La literatura urgente, aquella que busca nombrar al mundo como se percibe en primera instancia, suele tener como premisa registrar aquella realidad que, de tan insoportable, se debe volcar en palabras con la esperanza de desasirse de ella.
Pero el tiempo, que todo lo macera, va produciendo, con la misma materia, unos registros más inasibles, más interesados en abrir espacios que permitan amoldar lo narrado a las casi infinitas posibilidades de percepción y de expresión de esas realidades por parte de los lectores. En componer universos que exploren esas mismas realidades desde claves más simbólicas, conscientes de que toda aseveración, toda precisión, va errando en su capacidad de contar lo inexpresable.
Esto es lo primero que me viene a la mente luego de la grata lectura de Finisterre, novela del narrador venezolano Jesús Miguel Soto, uan aventura literaria lo suficientemente amplia para leerse como una reflexión acerca de cualquier atmósfera opresiva, pero lo suficientemente precisa para que los venezolanos establezcamos un diálogo sutil con la realidad con la que hemos debido lidiar los últimos veinticinco años.

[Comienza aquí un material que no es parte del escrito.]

(** ** The world the operations run in *)

(** The pool of reusable records, the state reached through the
    connection, and the clock: [clock n] is the n-th reading of
    [time.Now().Unix()] and [ticks] counts the readings taken so far. *)
Record World (St : Type) : Type := mkWorld {
  dbRowPool : list DBRow;
  backend : St;
  clock : nat -> Z;
  ticks : nat
}.
Arguments mkWorld {St}.
Arguments dbRowPool {St}.
Arguments backend {St}.
Arguments clock {St}.
Arguments ticks {St}.

Definition M (St A : Type) : Type := World St -> A * World St.

Definition ret {St A} (a : A) : M St A := fun w => (a, w).
Definition bind {St A B} (m : M St A) (k : A -> M St B) : M St B :=
  fun w => let (a, w') := m w in k a w'.

Declare Scope dao_scope.
Delimit Scope dao_scope with dao.
Notation "x <- m ;; k" := (bind m (fun x => k))
  (at level 61, m at next level, right associativity) : dao_scope.
Open Scope dao_scope.

(** ** The query-executor facade *)

(** [Exec] runs a parameterised statement and reports the affected-row
    count; [QueryRow] runs a single-row query and reports either a failure
    or a row handle.  [sqlOpen] is [sql.Open]. *)
Class Facade (St Conn : Type) : Type := {
  sqlOpen : string -> string -> option Conn * option error;
  Exec : string -> list Param -> St -> (Z * option error) * St;
  QueryRow : string -> list Param -> St -> (error + RowHandle) * St
}.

Finisterre es, a un tiempo, un relato fantástico y un falso ensayo/documental. O quizá una inteligente mezcla de ambos (después de todo, así de distópica, surrealista, cruda e infernal es nuestra realidad social). El Vladik donde se sucede la historia puede ser El Darién o también las minas del sur, donde la esclavitud y la salvaje arbitrariedad del más fuerte se imponen como única ley. Pero también puede ser un espacio mental. Una representación de cómo opera, al margen de lo geográfico, el terror sistemático contra una población, que termina encarcelándose así misma y vigilando (y hasta dudando de) sus propios pensamientos.

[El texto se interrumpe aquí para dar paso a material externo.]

(** [report(node, key)]: the reports handed to [context.report]. *)
Definition report (fuel : nat) (supportInfo : SupportInfo) (scope : Scope)
    (node : ASTNode) (key : string) : Completion (list Report) :=
  let version := version supportInfo in
  match features supportInfo !! key with
  | None => Throws
  | Some feature =>
      let be := if singular feature then "is" else "are" in
      if supported feature then Returns []
      else if negb (supportedInStrict feature) then
        Returns [mkReport node MESSAGE
                   [("feature", name feature); ("be", be); ("version", version)]]
      else
        match isStrict fuel scope node with
        | None => Unfinished
        | Some true => Returns []
        | Some false =>
            Returns [mkReport node MESSAGE
                       [("feature", name feature +:+ " in non-strict mode");
                        ("be", be); ("version", version)]]
        end
  end.

(** A match event of the reference tracer: [{node, path}]. *)
Record MatchEvent : Type := mkEvent {
  node : ASTNode;
  path : list string
}.

Definition SUBCLASSING_TEST_TARGETS : list string :=
  ["Array"; "RegExp"; "Function"; "Promise"; "Boolean"; "Number"; "String";
   "Map"; "Set"].

(** [CLASS_TYPE.test(type)]. *)
Definition CLASS_TYPE_test (type : string) : bool :=
  String.eqb type "ClassDeclaration" || String.eqb type "ClassExpression".

(** The text of an integer, as a template literal prints it. *)
Definition numberToString (n : Z) : string :=
  NilZero.string_of_int (Z.to_int n).

(** [`${path[0]}@${node.range[0]}`]; an empty path prints [undefined]. *)
Definition ignoreKeyOf (event : MatchEvent) : string :=
  hd "undefined" (path event) +:+ "@" +:+ numberToString (range (node event)).1.

(** A call of [report] in the pass at the end of the traversal, with the
    event it is made for: the call [report(node, key)] of the first
    [if], or the call [report(node, `extends${key}`)] of the second. *)
Inductive ReportCall : Type :=
| ReportFeature (event : MatchEvent)
| ReportSubclassing (event : MatchEvent).

Definition callKey (call : ReportCall) : string :=
  match call with
  | ReportFeature event => String.concat "." (path event)
  | ReportSubclassing event => "extends" +:+ String.concat "." (path event)
  end.

Definition callNode (call : ReportCall) : ASTNode :=
  match call with
  | ReportFeature event | ReportSubclassing event => node event
  end.

(** The event that a call is made for. *)
Definition callEvent (call : ReportCall) : MatchEvent :=
  match call with
  | ReportFeature event | ReportSubclassing event => event
  end.

(** The property names of [Object.prototype], which an object literal
    inherits. *)
Definition OBJECT_PROTOTYPE_KEYS : list string :=
  ["constructor"; "__defineGetter__"; "__defineSetter__"; "hasOwnProperty";
   "__lookupGetter__"; "__lookupSetter__"; "isPrototypeOf";
   "propertyIsEnumerable"; "toString"; "valueOf"; "__proto__";
   "toLocaleString"].

(** [key in features].  The catalog is a plain object: the operator finds
    its own keys and the names it inherits from [Object.prototype]. *)
Definition inFeatures (ecmaFeatures : gmap string Feature.t) (key : string)
  : bool :=
  bool_decide (is_Some (ecmaFeatures !! key)) ||
  includes OBJECT_PROTOTYPE_KEYS key.

Section Driver.

Variable ecmaFeatures : gmap string Feature.t.

(** The body of the loop of ["Program:exit"]: the set [ignore] and the
    calls of [report] made so far, before and after one event. *)
Definition exitStep (st : gset string * list ReportCall) (event : MatchEvent)
  : gset string * list ReportCall :=
  let '(ignore, calls) := st in
  let key := String.concat "." (path event) in
  let ignoreKey := ignoreKeyOf event in
  let '(ignore, calls) :=
    if inFeatures ecmaFeatures key &&
       negb (bool_decide (ignoreKey ∈ ignore))
    then ({[ignoreKey]} ∪ ignore, calls ++ [ReportFeature event])
    else (ignore, calls) in
  let calls :=
    if includes SUBCLASSING_TEST_TARGETS key &&
       CLASS_TYPE_test (parentType (node event)) &&
       isSuperClass (node event)
    then calls ++ [ReportSubclassing event]
    else calls in
  (ignore, calls).

(** The calls of [report] that the pass makes, in order, for the events
    that the tracer has yielded: the loop goes through
    [Array.from(...).reverse()]. *)
Definition exitCalls (events : list MatchEvent) : list ReportCall :=
  (foldl exitStep (∅, []) (rev events)).2.

(** The calls carried out: the reports of all of them, unless one does not
    return. *)
Fixpoint runReports (fuel : nat) (supportInfo : SupportInfo) (scope : Scope)
    (calls : list ReportCall) : Completion (list Report) :=
  match calls with
  | [] => Returns []
  | call :: rest =>
      match report fuel supportInfo scope (callNode call) (callKey call) with
      | Returns reports =>
          match runReports fuel supportInfo scope rest with
          | Returns more => Returns (reports ++ more)
          | other => other
          end
      | other => other
      end
  end.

Las perplejidades, disertaciones y variaciones con las posibilidades de la realidad que construyen sus páginas, nos hace intuir una deuda (confesa o no) con el gran Borges, quien legó a sus lectores unas representaciones del mundo exterior desde el sereno deleite de las posibilidades del lenguaje para llenarlo de interconexiones que hace creer en todo lo afirmado a la vez que nos persiga la duda acerca de la trampa en que podemos estar cayendo.
La lectura de Finisterre ha sido una inesperada sorpresa que me hace pensar en que ahora es cuando nuestra realidad ofrecerá arcilla para la obra literaria, para seguir mostrándola en capas que ocupen nuevos rincones de la percepción, amasándola para convertirla en materia estética, para llevarla a un espacio donde podamos reflexionarla un poco a salvo del lacerante dolor de lo urgente.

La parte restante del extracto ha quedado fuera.